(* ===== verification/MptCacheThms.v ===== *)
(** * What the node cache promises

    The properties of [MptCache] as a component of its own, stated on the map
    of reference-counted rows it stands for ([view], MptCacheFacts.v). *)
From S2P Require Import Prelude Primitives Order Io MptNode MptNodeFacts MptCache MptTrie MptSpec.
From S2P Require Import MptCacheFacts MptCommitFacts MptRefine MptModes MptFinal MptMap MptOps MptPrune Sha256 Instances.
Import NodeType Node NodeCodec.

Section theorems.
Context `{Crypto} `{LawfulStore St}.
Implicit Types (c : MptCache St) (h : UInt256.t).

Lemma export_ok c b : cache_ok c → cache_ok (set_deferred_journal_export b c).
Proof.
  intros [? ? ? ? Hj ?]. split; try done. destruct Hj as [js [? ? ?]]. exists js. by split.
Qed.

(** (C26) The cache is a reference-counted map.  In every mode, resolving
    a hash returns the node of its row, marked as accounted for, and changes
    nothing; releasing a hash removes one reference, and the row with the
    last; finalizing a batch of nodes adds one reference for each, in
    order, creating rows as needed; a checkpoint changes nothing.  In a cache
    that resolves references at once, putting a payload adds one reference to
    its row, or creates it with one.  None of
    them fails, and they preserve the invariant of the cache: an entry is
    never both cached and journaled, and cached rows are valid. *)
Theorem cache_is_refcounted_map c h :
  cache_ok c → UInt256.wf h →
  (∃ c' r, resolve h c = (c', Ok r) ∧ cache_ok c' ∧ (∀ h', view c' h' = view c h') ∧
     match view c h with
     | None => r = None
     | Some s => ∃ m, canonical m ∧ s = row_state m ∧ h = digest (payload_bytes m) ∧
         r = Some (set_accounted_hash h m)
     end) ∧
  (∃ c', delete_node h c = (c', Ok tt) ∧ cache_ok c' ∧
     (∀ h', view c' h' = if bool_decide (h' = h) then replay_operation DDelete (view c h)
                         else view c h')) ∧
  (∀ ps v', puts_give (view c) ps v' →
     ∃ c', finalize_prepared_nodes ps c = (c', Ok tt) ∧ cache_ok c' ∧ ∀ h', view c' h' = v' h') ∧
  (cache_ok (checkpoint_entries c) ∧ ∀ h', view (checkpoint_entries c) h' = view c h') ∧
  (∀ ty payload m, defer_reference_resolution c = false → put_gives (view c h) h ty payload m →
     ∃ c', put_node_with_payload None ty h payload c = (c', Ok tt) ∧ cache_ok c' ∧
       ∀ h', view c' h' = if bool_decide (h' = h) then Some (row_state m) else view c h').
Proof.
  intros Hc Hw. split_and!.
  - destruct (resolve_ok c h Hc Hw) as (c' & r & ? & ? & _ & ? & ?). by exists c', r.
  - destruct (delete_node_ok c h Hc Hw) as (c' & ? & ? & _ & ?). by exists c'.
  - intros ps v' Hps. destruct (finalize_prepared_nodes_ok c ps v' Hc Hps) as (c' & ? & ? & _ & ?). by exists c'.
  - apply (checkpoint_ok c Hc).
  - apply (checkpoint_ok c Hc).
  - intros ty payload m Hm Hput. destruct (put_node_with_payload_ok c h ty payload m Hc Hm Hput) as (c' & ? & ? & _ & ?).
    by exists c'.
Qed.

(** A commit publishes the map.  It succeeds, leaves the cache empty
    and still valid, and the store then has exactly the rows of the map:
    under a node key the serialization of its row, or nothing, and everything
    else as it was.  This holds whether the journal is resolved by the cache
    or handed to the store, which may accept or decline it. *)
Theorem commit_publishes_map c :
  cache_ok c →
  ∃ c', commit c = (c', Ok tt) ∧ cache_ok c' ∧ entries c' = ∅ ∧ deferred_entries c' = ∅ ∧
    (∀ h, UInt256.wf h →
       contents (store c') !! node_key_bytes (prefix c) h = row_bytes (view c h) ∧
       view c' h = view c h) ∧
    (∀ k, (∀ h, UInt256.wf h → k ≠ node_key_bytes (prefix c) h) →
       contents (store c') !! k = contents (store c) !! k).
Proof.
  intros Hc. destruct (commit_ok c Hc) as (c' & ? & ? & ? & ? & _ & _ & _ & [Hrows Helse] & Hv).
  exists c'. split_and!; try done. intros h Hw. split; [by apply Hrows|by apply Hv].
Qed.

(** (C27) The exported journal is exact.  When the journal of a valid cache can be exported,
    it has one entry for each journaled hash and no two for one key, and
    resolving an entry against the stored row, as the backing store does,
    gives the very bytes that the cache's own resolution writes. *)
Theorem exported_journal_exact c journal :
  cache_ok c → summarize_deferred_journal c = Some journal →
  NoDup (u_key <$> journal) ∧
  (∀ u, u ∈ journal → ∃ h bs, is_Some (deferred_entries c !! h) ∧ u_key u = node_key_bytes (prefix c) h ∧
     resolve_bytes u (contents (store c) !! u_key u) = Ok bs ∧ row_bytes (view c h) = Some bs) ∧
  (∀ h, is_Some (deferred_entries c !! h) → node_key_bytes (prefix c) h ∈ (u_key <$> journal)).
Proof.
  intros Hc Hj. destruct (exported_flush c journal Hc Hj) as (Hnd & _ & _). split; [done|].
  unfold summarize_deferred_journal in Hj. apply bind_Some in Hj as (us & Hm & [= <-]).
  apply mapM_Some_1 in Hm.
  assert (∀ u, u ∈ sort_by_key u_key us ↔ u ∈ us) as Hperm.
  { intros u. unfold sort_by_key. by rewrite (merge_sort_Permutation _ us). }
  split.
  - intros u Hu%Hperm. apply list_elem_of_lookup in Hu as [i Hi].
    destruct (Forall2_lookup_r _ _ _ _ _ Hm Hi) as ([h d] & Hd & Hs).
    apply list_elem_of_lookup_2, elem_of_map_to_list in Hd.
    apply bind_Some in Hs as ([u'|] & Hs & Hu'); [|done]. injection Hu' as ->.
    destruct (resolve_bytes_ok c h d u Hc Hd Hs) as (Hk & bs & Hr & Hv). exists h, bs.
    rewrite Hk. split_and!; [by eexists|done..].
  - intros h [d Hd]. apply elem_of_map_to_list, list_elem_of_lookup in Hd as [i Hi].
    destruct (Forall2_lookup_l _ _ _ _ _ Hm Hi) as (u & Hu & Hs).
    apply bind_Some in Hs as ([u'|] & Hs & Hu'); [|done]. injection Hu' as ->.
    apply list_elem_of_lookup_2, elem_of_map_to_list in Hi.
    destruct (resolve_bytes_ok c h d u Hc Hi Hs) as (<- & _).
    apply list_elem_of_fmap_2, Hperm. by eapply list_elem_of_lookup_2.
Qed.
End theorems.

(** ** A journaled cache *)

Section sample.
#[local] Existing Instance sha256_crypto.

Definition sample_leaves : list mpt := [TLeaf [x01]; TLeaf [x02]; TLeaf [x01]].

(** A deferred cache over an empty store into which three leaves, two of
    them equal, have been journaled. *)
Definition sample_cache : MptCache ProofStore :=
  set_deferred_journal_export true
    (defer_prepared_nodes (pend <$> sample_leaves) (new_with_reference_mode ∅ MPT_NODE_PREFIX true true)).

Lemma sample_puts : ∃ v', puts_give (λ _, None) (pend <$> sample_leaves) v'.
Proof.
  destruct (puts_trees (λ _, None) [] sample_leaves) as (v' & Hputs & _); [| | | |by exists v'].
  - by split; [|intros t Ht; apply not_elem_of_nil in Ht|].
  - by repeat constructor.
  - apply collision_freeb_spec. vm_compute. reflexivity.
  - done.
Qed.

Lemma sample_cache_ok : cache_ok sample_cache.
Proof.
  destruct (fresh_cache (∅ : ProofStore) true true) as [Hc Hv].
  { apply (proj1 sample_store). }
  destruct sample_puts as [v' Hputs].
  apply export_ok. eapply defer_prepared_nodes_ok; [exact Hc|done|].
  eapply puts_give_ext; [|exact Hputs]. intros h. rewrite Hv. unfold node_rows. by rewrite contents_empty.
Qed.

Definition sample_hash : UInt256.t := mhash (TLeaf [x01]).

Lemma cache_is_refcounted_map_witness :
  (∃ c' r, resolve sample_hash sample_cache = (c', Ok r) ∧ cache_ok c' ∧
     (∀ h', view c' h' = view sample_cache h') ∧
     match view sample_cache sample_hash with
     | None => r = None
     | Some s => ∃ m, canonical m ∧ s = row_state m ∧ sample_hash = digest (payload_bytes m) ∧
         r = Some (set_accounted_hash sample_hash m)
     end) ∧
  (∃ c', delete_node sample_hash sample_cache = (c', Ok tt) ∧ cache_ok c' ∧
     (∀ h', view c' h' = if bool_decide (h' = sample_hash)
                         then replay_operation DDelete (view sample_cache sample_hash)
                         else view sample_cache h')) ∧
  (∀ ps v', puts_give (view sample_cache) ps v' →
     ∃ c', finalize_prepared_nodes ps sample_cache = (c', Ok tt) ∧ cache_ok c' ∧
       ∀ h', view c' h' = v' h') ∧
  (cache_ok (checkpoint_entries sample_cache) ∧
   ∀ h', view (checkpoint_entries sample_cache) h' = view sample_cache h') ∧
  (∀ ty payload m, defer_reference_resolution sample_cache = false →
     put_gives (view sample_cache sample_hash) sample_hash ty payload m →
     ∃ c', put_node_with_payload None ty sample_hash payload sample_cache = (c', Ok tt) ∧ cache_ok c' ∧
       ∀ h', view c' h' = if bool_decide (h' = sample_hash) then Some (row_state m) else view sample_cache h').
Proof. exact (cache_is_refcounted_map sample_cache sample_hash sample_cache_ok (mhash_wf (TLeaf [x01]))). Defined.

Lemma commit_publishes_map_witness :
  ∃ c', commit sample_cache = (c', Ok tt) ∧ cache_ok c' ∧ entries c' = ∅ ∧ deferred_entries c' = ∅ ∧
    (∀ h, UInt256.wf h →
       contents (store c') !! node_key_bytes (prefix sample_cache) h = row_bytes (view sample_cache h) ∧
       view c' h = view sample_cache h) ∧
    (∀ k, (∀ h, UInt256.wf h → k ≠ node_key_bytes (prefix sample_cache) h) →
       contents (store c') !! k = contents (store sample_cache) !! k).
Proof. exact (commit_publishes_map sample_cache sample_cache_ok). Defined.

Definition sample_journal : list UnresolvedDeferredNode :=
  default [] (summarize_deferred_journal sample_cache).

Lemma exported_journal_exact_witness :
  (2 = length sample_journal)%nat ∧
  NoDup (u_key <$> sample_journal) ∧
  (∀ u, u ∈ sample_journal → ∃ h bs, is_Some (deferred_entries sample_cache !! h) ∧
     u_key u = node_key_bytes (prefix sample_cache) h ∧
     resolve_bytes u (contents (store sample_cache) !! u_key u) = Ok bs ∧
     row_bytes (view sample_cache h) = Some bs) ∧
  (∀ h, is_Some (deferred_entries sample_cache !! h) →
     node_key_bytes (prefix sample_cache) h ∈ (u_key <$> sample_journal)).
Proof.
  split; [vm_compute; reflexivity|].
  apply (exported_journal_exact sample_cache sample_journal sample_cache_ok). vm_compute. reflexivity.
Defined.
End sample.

*GOAL OF THE EXERCISE*
Set down only the lines above that fall between the line holding "Definition sample_leaves : list" and the line holding "Definition sample_cache : MptCache", inclusive, keeping each exact.

*ANSWER TO THIS PROBLEM*
Definition sample_leaves : list mpt := [TLeaf [x01]; TLeaf [x02]; TLeaf [x01]].

(** A deferred cache over an empty store into which three leaves, two of
    them equal, have been journaled. *)
Definition sample_cache : MptCache ProofStore :=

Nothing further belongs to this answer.